Space limitations and the need for growth
Relative to enrollment growth, our student-focused facilities footprint has not grown comparably, leading to a space shortage. The college continues to turn away large numbers of qualified applicants because we simply don’t have the space to accommodate them.
In addition, responding to the needs of our students, the college launched Direct-to-College (DTC) admission in 2018, allowing 800 new first-year students to join the college as engineering majors each year. As a result, we need additional space to house freshman and sophomore classes and programs.
As society and industry evolve, we are pursuing more project-based learning, cross-college interdisciplinary teamwork, improved diversity, increased symbiosis with industry, and more—all in support of preparing our students for the engineering careers of the future.
Thus, not only are we lacking enough space, but we lack the right kinds of space for today’s interdisciplinary, collaborative engineering education. The college’s core engineering facilities are stretched past capacity, and many of our buildings are outdated. The need to upgrade existing facilities and construct new ones is critical.
Building a solution: A home for the engineers of the future
Our new learning environments will:
Enable us to grant more UW Engineering degrees to talented Washington students
Provide an educational “home” for cross-disciplinary courses and programs
Encourage interactions that are critical to sparking new ideas
Develop students’ talents in premier teaching and learning spaces, laboratories and makerspaces
UW Engineering’s goal is to grow not only in terms of numbers, but to become more inclusive, collaborative, innovative and adaptable, with programs supported by facilities rivaling or exceeding those of our peer institutions.
To support this vision, we assessed our space needs and developed a 10-year facilities plan. The first phase of the facilities plan includes constructing an interdisciplinary engineering building that will provide an academic home for all undergraduate engineering students and additional faculty-student research and project collaboration space.
The facilities project will provide the silo-free learning environment and program space that students need to prepare for industry and entrepreneurial careers. Dedicated space for industry-sponsored capstone projects will strengthen connections between the UW and industry, opening doors to translational research and post-degree employment for students.

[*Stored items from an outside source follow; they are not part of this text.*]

(* ===== verification/WorkOrderEvents.v ===== *)
(** The events of a decision.  Every operation only appends events, through [emit]: what holds of
    the log and is kept by [emit] is kept by every decider. *)

From Stdlib Require Import ZArith Lia String.
From stdpp Require Import base tactics list strings option gmap.
From S2P Require Import Prelude JsString JsDate Json SettlementPolicy ContractBase PlanContract.
From S2P Require Import Envelope WorkOrderState WorkOrderFacts WorkOrderContext WorkOrderEffects.
From S2P Require Import WorkOrderCore WorkOrderSettle WorkOrderObserve WorkOrderDelivery.
From S2P Require Import WorkOrderCommands WorkOrder WorkOrderSpec WorkOrderLogic.

(** [m] keeps what [Q] says of the log. *)
Definition logs (Q : list Event → Prop) {A} (m : M A) : Prop :=
  ∀ c x c', m c = Ok (x, c') → Q (cx_events c) → Q (cx_events c').

Section Laws.
Context (Q : list Event → Prop).

Lemma logs_same {A} (m : M A) :
  (∀ c x c', m c = Ok (x, c') → cx_events c' = cx_events c) → logs Q m.
Proof. intros Hm c x c' H1. by rewrite (Hm _ _ _ H1). Qed.

Lemma logs_ret {A} (x : A) : logs Q (mret x).
Proof. apply logs_same. by intros c y c' [= _ <-]. Qed.
Lemma logs_fail {A} code : logs Q (A := A) (mfail code).
Proof. by intros c y c' H. Qed.
Lemma logs_error {A} e : logs Q (A := A) (λ _, Err e).
Proof. by intros c x c' H. Qed.
Lemma logs_lift {A} (r : res A) : logs Q (mlift r).
Proof. apply logs_same. by intros c x c' [_ ->]%mlift_Ok. Qed.
Lemma logs_deref {A} (v : option A) : logs Q (deref v).
Proof. apply logs_same. intros c x c'. destruct v; [|done]. by intros [= _ <-]. Qed.
Lemma logs_getState : logs Q getState.
Proof. apply logs_same. by intros c x c' [_ ->]%getState_Ok. Qed.
Lemma logs_putState s : logs Q (putState s).
Proof. apply logs_same. by intros c x c' [= _ <-]. Qed.
Lemma logs_bind {A B} (m : M A) (k : A → M B) :
  logs Q m → (∀ x, logs Q (k x)) → logs Q (mbind m k).
Proof. intros Hm Hk c y c' (x & c1 & H1 & H2)%mbind_Ok HQ. eapply Hk, Hm; eauto. Qed.
Lemma logs_forM {A} (f : A → M unit) l : (∀ x, logs Q (f x)) → logs Q (forM f l).
Proof. intros Hf. induction l; simpl; [apply logs_ret|]. by apply logs_bind. Qed.
Lemma logs_modifyState f : logs Q (modifyState f).
Proof. apply logs_bind; [apply logs_getState|]. intros. apply logs_putState. Qed.
Lemma logs_modifyBranch ref f : logs Q (modifyBranch ref f).
Proof. apply logs_modifyState. Qed.
Lemma logs_branchByRef ref : logs Q (branchByRef ref).
Proof. apply logs_same. by intros c b c' [-> _]%branchByRef_Ok. Qed.
Lemma logs_settlementPolicy p : logs Q (set_cx_settlementPolicy p).
Proof. apply logs_same. by intros c x c' [= _ <-]. Qed.
Lemma logs_get_settlementPolicy : logs Q get_cx_settlementPolicy.
Proof. apply logs_same. by intros c x c' [= _ <-]. Qed.
Lemma logs_ledger l : logs Q (set_cx_recoveryProbeLedger l).
Proof. apply logs_same. by intros c x c' [= _ <-]. Qed.
End Laws.

Create HintDb logs.
#[export] Hint Resolve logs_ret logs_fail logs_error logs_lift logs_deref logs_getState logs_putState
  logs_modifyState logs_modifyBranch logs_branchByRef logs_settlementPolicy
  logs_get_settlementPolicy logs_ledger : logs.

Ltac logs_tac :=
  repeat (intros; cbv zeta; first
    [ solve [eauto 6 with logs]
    | match goal with |- logs _ (mbind _ _) => apply logs_bind end
    | match goal with |- logs _ (forM _ _) => apply logs_forM end
    | match goal with |- logs _ (if ?b then _ else _) => destruct b end
    | match goal with |- logs _ (match ?x with _ => _ end) => destruct x end ]).

(** ** The operations that concern no other branch of work: kept by a log that allows their events *)

Section Shared.
Context `{Sha256} {env : Env} (Q : list Event → Prop).
Local Abbreviation allows type := (∀ specific evidence, logs Q (emit type specific evidence)).

Lemma logs_transitionBranch ref to reason options :
  allows "business.branch.status_changed" → logs Q (transitionBranch ref to reason options).
Proof. intros. unfold transitionBranch. logs_tac. Qed.
Lemma logs_transitionWorkOrder to reason evidence :
  allows "business.work_order.status_changed" → logs Q (transitionWorkOrder to reason evidence).
Proof. intros. unfold transitionWorkOrder. logs_tac. Qed.
#[local] Hint Resolve logs_transitionBranch logs_transitionWorkOrder : logs.
Lemma logs_recompute reason evidence :
  allows "business.work_order.status_changed" → logs Q (recomputeParentStatus reason evidence).
Proof. intros. unfold recomputeParentStatus. logs_tac. Qed.
Lemma logs_openAttention k r e f :
  allows "business.attention.opened" → logs Q (openAttention k r e f).
Proof. intros. unfold openAttention. logs_tac. Qed.
Lemma logs_quarantine o reason :
  allows "business.late_observation.quarantined" → logs Q (quarantine o reason).
Proof. intros. unfold quarantine. logs_tac. Qed.
Lemma logs_settlementPolicyFor o : logs Q (settlementPolicyFor o).
Proof. unfold settlementPolicyFor. logs_tac. Qed.
#[local] Hint Resolve logs_settlementPolicyFor : logs.
Lemma logs_recordRuntimeObservation o i e d :
  allows "business.branch.runtime_observed" → logs Q (recordRuntimeObservation o i e d).
Proof. intros. unfold recordRuntimeObservation. logs_tac. Qed.
Lemma logs_settleDispatchEffect o cl i e k :
  allows (outbox_event_type cl) → logs Q (settleDispatchEffect o cl i e k).
Proof. intros. unfold settleDispatchEffect. logs_tac. Qed.
Lemma logs_recordRecoveryProbe o e :
  allows "business.recovery_probe.recorded" → logs Q (recordRecoveryProbe o e).
Proof. intros. unfold recordRecoveryProbe. logs_tac. Qed.
Lemma logs_branch_result st extra : logs Q (branch_result st extra).
Proof. unfold branch_result, status_field. logs_tac. Qed.
Lemma logs_current_branch_result ref extra : logs Q (current_branch_result ref extra).
Proof. unfold current_branch_result, status_field, current_state_field. logs_tac. Qed.
End Shared.
#[export] Hint Resolve logs_transitionBranch logs_transitionWorkOrder logs_recompute
  logs_openAttention logs_quarantine logs_settlementPolicyFor logs_recordRuntimeObservation
  logs_settleDispatchEffect logs_recordRecoveryProbe logs_branch_result
  logs_current_branch_result : logs.

(** ** Every decider *)

(** The events any decision may emit, those of commands and those of observations. *)
Definition BASE_EVENTS : list string :=
  ["business.work_order.status_changed"; "business.branch.attempt_opened";
   "business.branch.status_changed"; "business.outbox.enqueued"; "business.outbox.cancelled";
   "business.attention.opened"; "business.attention.resolved"].
Definition COMMAND_EVENTS : list string := BASE_EVENTS ++
  ["business.work_order.created"; "business.context_budget.verified";
   "business.branch.initialized"; "business.acceptance.recorded"].
Definition OBSERVATION_EVENTS : list string := BASE_EVENTS ++
  ["business.branch.runtime_observed"; "business.verification.recorded";
   "business.review.recorded"; "business.late_observation.quarantined";
   "business.recovery_probe.recorded"; "business.outbox.delivered"; "business.outbox.not_sent";
   "business.outbox.delivery_unknown"; "business.outbox.send_expired"].

Section All.
Context `{Sha256} {env : Env} (Q : list Event → Prop).

(** The log may hold the events of these types. *)
Definition logs_types (types : list string) : Prop :=
  ∀ type, type ∈ types → ∀ specific evidence, logs Q (emit type specific evidence).

Lemma logs_types_app l k : logs_types (l ++ k) → logs_types l.
Proof. intros Hl type Ht. apply Hl, elem_of_app. by left. Qed.

Lemma logs_types_emit types type specific evidence :
  logs_types types → includes types type = true → logs Q (emit type specific evidence).
Proof. intros Hl Ht. by apply Hl, includes_true. Qed.

Section Base.
Context (Hbase : logs_types BASE_EVENTS).
#[local] Hint Extern 2 (logs _ (emit _ _ _)) => apply (logs_types_emit _ _ _ _ Hbase); reflexivity : logs.

Lemma logs_openAttempt ref p : logs Q (openAttempt ref p).
Proof. unfold openAttempt. logs_tac. Qed.
#[local] Hint Resolve logs_openAttempt : logs.
Lemma logs_scheduleEligible e : logs Q (scheduleEligible e).
Proof. unfold scheduleEligible, releaseReadyBranches. logs_tac. Qed.
Lemma logs_successor r p e reason : logs Q (enqueueStartGenerationSuccessor r p e reason).
Proof. unfold enqueueStartGenerationSuccessor. logs_tac. Qed.
Lemma logs_enqueueCancel r e : logs Q (enqueueCancel r e).
Proof. unfold enqueueCancel. logs_tac. Qed.
Lemma logs_resolveDeliveryAttention r e f i : logs Q (resolveDeliveryAttention r e f i).
Proof. unfold resolveDeliveryAttention. logs_tac. Qed.
Lemma logs_cancellationEffect b v k : logs Q (cancellationEffect b v k).
Proof. unfold cancellationEffect. logs_tac. Qed.
#[local] Hint Resolve logs_scheduleEligible logs_successor logs_enqueueCancel
  logs_resolveDeliveryAttention logs_cancellationEffect : logs.

Lemma logs_status_field : logs Q status_field.
Proof. unfold status_field. logs_tac. Qed.
Lemma logs_acceptVerifiedBranch r e reason : logs Q (acceptVerifiedBranch r e reason).
Proof. unfold acceptVerifiedBranch. logs_tac. Qed.
End Base.
#[local] Hint Resolve logs_openAttempt logs_scheduleEligible logs_successor logs_enqueueCancel
  logs_resolveDeliveryAttention logs_cancellationEffect logs_status_field
  logs_acceptVerifiedBranch : logs.

Lemma logs_commandRevision s c : logs Q (commandRevision s c).
Proof. unfold commandRevision. logs_tac. Qed.
#[local] Hint Resolve logs_commandRevision : logs.

Section Observations.
Context (Htypes : logs_types OBSERVATION_EVENTS).
Let Hbase : logs_types BASE_EVENTS := logs_types_app _ _ Htypes.
#[local] Hint Resolve Hbase : logs.
#[local] Hint Extern 2 (logs _ (emit _ _ _)) => apply (logs_types_emit _ _ _ _ Htypes); reflexivity : logs.
Lemma logs_settlement_emit c specific evidence : logs Q (emit (outbox_event_type c) specific evidence).
Proof. apply (logs_types_emit _ _ _ _ Htypes). by destruct c. Qed.
#[local] Hint Resolve logs_settlement_emit : logs.

Lemma logs_observeStartAccepted o r e k : logs Q (observeStartAccepted o r e k).
Proof. unfold observeStartAccepted, thread_created, stop_started_turn. logs_tac. Qed.
Lemma logs_observeNotSentStage o r e k : logs Q (observeNotSentStage o r e k).
Proof.
  unfold observeNotSentStage, not_sent_with_policy, not_sent_without_policy. logs_tac.
Qed.
Lemma logs_observeDeliveryUnknownStage o r e k : logs Q (observeDeliveryUnknownStage o r e k).
Proof. unfold observeDeliveryUnknownStage. logs_tac. Qed.
Lemma logs_observeExpiredSend o r k e : logs Q (observeExpiredSend o r k e).
Proof. unfold observeExpiredSend, expire_start. logs_tac. Qed.
Lemma logs_observeMutation o r k cl e : logs Q (observeMutation o r k cl e).
Proof.
  unfold observeMutation, mutation_accepted, mutation_not_sent, mutation_unknown,
    user_input_delivered. logs_tac.
Qed.
#[local] Hint Resolve logs_observeStartAccepted logs_observeNotSentStage
  logs_observeDeliveryUnknownStage logs_observeExpiredSend logs_observeMutation : logs.
Lemma logs_observeProviderEffectDelivery o b cl e :
  logs Q (observeProviderEffectDelivery o b cl e).
Proof. unfold observeProviderEffectDelivery. logs_tac. Qed.
Lemma logs_observePresendFailure o b e : logs Q (observePresendFailure o b e).
Proof. unfold observePresendFailure. logs_tac. Qed.
Lemma logs_observeTimedOut o r e : logs Q (observeTimedOut o r e).
Proof.
  unfold observeTimedOut, timed_out_dispatch, timed_out_turn, timed_out_user_input. logs_tac.
Qed.
#[local] Hint Resolve logs_observeProviderEffectDelivery logs_observePresendFailure
  logs_observeTimedOut : logs.

Lemma logs_decideObservation o : logs Q (decideObservation o).
Proof.
  unfold decideObservation, OBSERVATION_DECIDERS. logs_tac;
    unfold observeWorkOrderStarted, observeWorkOrderCancelled, observeProgress, observeResult,
      observeFailed, observeBranchCancelled, observeUserInput, observeVerification,
      observeReview, observeProviderAttention; logs_tac.
Qed.

End Observations.

Section Commands.
Context (Htypes : logs_types COMMAND_EVENTS).
Let Hbase : logs_types BASE_EVENTS := logs_types_app _ _ Htypes.
#[local] Hint Resolve Hbase : logs.
#[local] Hint Extern 2 (logs _ (emit _ _ _)) => apply (logs_types_emit _ _ _ _ Htypes); reflexivity : logs.

Lemma logs_cancel_branch facts r : logs Q (cancel_branch facts r).
Proof.
  unfold cancel_branch, cancel_dispatch, cancel_turn, cancel_user_input. logs_tac.
Qed.
#[local] Hint Resolve logs_cancel_branch : logs.

Lemma logs_startWorkOrder c : logs Q (startWorkOrder c).
Proof.
  intros ctx x ctx' Hrun. unfold startWorkOrder in Hrun. destruct (cx_state ctx); [done|].
  refine ((λ Hm : logs Q _, Hm ctx x ctx' Hrun) _). logs_tac.
Qed.
#[local] Hint Resolve logs_startWorkOrder : logs.

Lemma logs_decideCommand c : logs Q (decideCommand c).
Proof.
  intros ctx x ctx' Hrun. unfold decideCommand in Hrun.
  destruct (ce_payload c); [by apply logs_startWorkOrder in Hrun|..];
    destruct (cx_state ctx); try done; destruct (among _ _); try done;
    refine ((λ Hm : logs Q _, Hm ctx x ctx' Hrun) _);
    unfold cancelWorkOrder, resumeWorkOrder, retryBranch, resolveUserInput, recordAcceptance;
    logs_tac.
Qed.

End Commands.

Lemma logs_decide_input input :
  logs_types match input with InCommand _ => COMMAND_EVENTS | InObservation _ => OBSERVATION_EVENTS end →
  logs Q (decide_input input).
Proof.
  destruct input as [c|o]; intros Htypes; [by apply logs_decideCommand|]. intros ctx x ctx' Hrun.
  unfold decide_input in Hrun. destruct (cx_state ctx); [|done].
  by apply (logs_decideObservation Htypes) in Hrun.
Qed.
End All.

(** ** What every event says of itself *)

Section Provenance.
Context `{Sha256} {env : Env}.

(** The [i]-th event of a decision: it carries the common fields of its decision, its evidence is
    sorted and free of duplicates, and its identifier is the hash of its place and content. *)
Definition event_ok (i : nat) (e : Event) : Prop :=
  (∃ specific, ev_payload e = common_event_fields ++ specific)
  ∧ NoDup (ev_evidence_refs e) ∧ sort_text (ev_evidence_refs e) = ev_evidence_refs e
  ∧ event_id i (ev_type e) (ev_payload e) (ev_evidence_refs e) = Ok (ev_event_id e).

Definition log_ok (l : list Event) : Prop := ∀ i e, l !! i = Some e → event_ok i e.

Lemma emit_Ok type specific evidence c x c' :
  emit type specific evidence c = Ok (x, c') →
  ∃ refs id, referenceArray (str_list_json evidence) 0 = Ok refs
    ∧ event_id (length (cx_events c)) type (common_event_fields ++ specific) refs = Ok id
    ∧ cx_state c' = cx_state c
    ∧ cx_events c' = cx_events c ++ [{| ev_event_id := id; ev_type := type;
        ev_payload := common_event_fields ++ specific; ev_evidence_refs := refs |}].
Proof.
  intros (refs & c1 & [Hr ->]%mlift_Ok & H1)%mbind_Ok. cbv beta in H1.
  destruct (event_id _ _ _ _) as [id|] eqn:E; [|done]. injection H1 as <- <-. eauto 10.
Qed.

Lemma logs_emit_ok type specific evidence : logs log_ok (emit type specific evidence).
Proof.
  intros c x c' (refs & id & Hr & Hid & _ & ->)%emit_Ok HQ i e Hi.
  apply lookup_app_Some in Hi as [Hi|[Hlen Hi]]; [by apply HQ|].
  apply list_lookup_singleton_Some in Hi as [Hz <-].
  assert (i = length (cx_events c)) as -> by lia.
  apply referenceArray_Ok in Hr as (Hnd & Hs & _). split; [by eexists|done].
Qed.
End Provenance.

The new building will also house programming for leadership, diversity and access.
Subsequent phases of the college’s facilities plan will include key department-based renovations and a second new building.
Together, these planned construction and upgrade projects will enable UW Engineering to provide more access for talented Washington students while building on our current educational excellence and innovation.
Building concept images
Creating transformative spaces
The proposed facilities project will add the following types of spaces
Flexible and designed for active learning
Curriculum lab space—classrooms that include specific types of lab equipment required for accreditation
Hands-on learning spaces
Project space with movable furniture and open floor space, to enable hands-on learning from design to solution
Dedicated informal gathering space for students to meet, study and collaborate
Research lab space for faculty and student teams
Offices for faculty and student support staff
The time is now to invest in Washington students
The state has approved design funding. Now, to launch the first phase of the facilities plan, we seek private philanthropic investments totaling $50 million, which will lay the groundwork for another request to the state legislature to meet the estimated project cost of $100 million. We are at a pivotal moment.